_INPUT DATA_
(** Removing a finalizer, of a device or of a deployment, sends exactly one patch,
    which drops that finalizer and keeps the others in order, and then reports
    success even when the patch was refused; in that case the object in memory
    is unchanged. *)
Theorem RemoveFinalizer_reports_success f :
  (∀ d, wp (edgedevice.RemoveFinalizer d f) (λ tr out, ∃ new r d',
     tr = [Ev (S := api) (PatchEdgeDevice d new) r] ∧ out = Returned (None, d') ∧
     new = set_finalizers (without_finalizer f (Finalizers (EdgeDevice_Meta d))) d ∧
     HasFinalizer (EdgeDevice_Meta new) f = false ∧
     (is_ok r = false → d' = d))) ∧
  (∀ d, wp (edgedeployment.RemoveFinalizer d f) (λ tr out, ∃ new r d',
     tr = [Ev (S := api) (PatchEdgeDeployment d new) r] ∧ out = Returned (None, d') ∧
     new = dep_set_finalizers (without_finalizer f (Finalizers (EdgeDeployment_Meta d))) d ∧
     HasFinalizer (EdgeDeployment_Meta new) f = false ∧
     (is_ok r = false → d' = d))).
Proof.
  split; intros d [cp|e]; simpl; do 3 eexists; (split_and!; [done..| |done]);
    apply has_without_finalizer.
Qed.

* * *

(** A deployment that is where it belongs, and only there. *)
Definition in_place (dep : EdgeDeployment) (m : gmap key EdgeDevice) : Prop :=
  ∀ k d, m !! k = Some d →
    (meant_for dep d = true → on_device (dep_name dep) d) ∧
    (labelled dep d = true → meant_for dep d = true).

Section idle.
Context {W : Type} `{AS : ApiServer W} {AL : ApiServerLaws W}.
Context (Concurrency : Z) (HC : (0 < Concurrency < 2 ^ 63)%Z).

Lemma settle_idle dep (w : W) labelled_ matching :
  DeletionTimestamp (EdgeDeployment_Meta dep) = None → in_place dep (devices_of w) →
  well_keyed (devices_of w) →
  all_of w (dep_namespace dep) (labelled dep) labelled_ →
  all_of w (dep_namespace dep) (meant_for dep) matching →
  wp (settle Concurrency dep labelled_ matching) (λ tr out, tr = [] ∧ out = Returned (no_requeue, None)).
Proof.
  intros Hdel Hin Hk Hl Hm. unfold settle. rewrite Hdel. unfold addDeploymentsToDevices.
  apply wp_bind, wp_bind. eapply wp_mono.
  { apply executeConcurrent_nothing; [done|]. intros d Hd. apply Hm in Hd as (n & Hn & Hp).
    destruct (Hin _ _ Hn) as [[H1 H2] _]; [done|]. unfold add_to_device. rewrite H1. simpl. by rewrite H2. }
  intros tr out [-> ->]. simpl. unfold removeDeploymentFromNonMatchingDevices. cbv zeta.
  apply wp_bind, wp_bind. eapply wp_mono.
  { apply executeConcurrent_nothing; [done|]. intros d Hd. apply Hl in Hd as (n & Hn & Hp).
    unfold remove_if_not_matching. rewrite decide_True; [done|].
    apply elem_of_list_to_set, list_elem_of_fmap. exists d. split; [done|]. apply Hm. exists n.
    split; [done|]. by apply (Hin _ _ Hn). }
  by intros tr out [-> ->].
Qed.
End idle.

---

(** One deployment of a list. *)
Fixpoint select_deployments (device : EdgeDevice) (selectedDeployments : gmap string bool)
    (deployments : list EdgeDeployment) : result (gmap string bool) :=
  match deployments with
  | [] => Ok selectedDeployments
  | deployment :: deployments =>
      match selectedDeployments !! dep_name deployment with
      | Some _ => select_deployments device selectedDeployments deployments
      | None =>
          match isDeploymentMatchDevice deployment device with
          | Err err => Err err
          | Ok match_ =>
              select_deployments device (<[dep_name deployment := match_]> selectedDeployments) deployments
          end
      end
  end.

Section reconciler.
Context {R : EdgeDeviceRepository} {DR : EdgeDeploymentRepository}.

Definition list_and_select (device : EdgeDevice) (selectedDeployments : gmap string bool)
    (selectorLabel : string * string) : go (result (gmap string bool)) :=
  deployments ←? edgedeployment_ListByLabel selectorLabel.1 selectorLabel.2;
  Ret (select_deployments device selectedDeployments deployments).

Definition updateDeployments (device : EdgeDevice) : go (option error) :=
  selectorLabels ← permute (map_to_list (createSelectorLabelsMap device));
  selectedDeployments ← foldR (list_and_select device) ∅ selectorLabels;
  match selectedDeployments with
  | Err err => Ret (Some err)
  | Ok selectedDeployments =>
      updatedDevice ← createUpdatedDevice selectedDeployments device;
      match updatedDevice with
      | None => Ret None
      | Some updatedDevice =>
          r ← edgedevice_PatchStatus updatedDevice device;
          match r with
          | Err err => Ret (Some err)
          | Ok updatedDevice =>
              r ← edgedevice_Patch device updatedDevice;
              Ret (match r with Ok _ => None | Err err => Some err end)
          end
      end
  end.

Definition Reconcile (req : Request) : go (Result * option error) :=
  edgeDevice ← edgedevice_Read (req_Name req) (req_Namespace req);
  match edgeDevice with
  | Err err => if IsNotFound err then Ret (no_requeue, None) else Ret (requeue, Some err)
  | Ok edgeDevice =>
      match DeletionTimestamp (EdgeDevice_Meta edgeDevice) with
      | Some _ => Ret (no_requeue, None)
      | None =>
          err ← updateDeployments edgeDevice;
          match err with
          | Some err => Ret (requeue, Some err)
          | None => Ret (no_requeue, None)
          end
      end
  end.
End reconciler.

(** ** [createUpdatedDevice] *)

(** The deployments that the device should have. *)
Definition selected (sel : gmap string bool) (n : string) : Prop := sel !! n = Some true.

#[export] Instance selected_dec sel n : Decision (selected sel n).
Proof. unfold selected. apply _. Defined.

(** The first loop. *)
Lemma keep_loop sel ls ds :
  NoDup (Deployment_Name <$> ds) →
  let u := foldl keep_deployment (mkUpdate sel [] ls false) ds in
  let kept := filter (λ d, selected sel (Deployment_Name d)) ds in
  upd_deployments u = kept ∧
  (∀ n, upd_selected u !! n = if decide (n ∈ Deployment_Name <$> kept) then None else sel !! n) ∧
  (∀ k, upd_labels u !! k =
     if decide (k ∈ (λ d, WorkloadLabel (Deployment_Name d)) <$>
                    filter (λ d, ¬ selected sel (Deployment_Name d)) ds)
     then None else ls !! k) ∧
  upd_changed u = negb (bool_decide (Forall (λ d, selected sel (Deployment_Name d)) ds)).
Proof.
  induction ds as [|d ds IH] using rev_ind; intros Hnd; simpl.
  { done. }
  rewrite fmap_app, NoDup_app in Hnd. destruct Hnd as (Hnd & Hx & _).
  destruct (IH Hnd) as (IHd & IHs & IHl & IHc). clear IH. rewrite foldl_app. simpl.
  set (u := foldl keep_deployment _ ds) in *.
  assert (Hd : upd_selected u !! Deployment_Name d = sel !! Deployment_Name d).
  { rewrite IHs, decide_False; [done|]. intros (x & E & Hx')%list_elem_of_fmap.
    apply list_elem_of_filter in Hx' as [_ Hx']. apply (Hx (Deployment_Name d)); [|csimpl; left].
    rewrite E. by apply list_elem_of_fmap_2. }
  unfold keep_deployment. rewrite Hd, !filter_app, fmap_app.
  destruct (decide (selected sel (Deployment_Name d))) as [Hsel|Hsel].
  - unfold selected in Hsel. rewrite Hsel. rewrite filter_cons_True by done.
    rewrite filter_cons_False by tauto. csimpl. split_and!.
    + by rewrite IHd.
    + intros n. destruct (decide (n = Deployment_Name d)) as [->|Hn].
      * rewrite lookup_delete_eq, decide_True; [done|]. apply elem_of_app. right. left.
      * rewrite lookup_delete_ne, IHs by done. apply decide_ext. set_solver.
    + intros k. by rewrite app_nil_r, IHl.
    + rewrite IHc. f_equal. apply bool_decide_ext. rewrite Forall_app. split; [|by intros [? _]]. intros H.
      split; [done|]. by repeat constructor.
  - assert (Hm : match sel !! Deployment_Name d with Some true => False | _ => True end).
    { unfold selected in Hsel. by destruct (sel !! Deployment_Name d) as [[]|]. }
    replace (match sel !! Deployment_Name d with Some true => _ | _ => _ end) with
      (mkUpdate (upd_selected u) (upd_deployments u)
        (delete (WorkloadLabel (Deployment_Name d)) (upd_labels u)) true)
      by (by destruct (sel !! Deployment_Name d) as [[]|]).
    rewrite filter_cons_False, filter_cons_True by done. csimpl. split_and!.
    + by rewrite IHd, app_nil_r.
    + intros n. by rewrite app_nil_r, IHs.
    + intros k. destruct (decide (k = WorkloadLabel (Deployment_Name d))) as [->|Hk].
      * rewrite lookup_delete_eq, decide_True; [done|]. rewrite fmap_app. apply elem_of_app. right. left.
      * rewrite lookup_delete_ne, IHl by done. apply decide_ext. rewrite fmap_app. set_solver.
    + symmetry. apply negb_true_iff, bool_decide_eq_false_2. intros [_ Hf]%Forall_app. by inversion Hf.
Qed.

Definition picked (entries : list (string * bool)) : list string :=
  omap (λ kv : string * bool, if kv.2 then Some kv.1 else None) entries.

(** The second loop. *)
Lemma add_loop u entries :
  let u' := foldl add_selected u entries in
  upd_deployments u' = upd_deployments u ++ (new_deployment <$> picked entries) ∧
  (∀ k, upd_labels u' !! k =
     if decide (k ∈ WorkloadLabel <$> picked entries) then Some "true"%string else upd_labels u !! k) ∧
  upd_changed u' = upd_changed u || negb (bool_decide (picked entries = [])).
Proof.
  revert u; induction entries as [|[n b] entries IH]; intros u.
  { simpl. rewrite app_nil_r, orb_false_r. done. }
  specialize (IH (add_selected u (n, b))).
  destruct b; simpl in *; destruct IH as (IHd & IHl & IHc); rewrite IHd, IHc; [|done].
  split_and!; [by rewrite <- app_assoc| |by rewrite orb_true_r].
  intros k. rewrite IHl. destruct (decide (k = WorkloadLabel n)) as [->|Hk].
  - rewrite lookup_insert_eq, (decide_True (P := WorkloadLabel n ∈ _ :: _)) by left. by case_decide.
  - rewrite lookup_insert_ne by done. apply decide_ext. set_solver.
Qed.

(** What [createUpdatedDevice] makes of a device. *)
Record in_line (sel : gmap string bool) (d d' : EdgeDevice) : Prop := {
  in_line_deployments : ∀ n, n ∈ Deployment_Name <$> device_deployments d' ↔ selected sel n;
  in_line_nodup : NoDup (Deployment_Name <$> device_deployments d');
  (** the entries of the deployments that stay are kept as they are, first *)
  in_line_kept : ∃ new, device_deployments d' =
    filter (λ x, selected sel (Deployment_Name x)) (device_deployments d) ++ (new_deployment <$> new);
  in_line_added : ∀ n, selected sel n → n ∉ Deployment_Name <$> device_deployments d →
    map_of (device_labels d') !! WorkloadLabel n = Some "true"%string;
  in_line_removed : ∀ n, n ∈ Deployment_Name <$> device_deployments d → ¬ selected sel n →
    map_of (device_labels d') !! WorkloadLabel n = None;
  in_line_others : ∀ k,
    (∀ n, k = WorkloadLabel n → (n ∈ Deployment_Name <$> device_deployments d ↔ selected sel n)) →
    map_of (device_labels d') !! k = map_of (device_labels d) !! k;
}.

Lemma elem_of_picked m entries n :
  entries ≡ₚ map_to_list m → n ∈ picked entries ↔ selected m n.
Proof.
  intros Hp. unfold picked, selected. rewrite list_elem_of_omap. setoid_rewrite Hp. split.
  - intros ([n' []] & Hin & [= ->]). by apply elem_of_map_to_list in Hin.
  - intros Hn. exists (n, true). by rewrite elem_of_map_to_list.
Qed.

_YOUR INSTRUCTIONS_
Only the lines above starting at the one containing "err => Ret (requeue, Some err)" and ending at the one containing "apply list_elem_of_filter in", both included, are to be returned, exactly as they read.

_SOLVED EXERCISE_
          | Some err => Ret (requeue, Some err)
          | None => Ret (no_requeue, None)
          end
      end
  end.
End reconciler.

(** ** [createUpdatedDevice] *)

(** The deployments that the device should have. *)
Definition selected (sel : gmap string bool) (n : string) : Prop := sel !! n = Some true.

#[export] Instance selected_dec sel n : Decision (selected sel n).
Proof. unfold selected. apply _. Defined.

(** The first loop. *)
Lemma keep_loop sel ls ds :
  NoDup (Deployment_Name <$> ds) →
  let u := foldl keep_deployment (mkUpdate sel [] ls false) ds in
  let kept := filter (λ d, selected sel (Deployment_Name d)) ds in
  upd_deployments u = kept ∧
  (∀ n, upd_selected u !! n = if decide (n ∈ Deployment_Name <$> kept) then None else sel !! n) ∧
  (∀ k, upd_labels u !! k =
     if decide (k ∈ (λ d, WorkloadLabel (Deployment_Name d)) <$>
                    filter (λ d, ¬ selected sel (Deployment_Name d)) ds)
     then None else ls !! k) ∧
  upd_changed u = negb (bool_decide (Forall (λ d, selected sel (Deployment_Name d)) ds)).
Proof.
  induction ds as [|d ds IH] using rev_ind; intros Hnd; simpl.
  { done. }
  rewrite fmap_app, NoDup_app in Hnd. destruct Hnd as (Hnd & Hx & _).
  destruct (IH Hnd) as (IHd & IHs & IHl & IHc). clear IH. rewrite foldl_app. simpl.
  set (u := foldl keep_deployment _ ds) in *.
  assert (Hd : upd_selected u !! Deployment_Name d = sel !! Deployment_Name d).
  { rewrite IHs, decide_False; [done|]. intros (x & E & Hx')%list_elem_of_fmap.
    apply list_elem_of_filter in Hx' as [_ Hx']. apply (Hx (Deployment_Name d)); [|csimpl; left].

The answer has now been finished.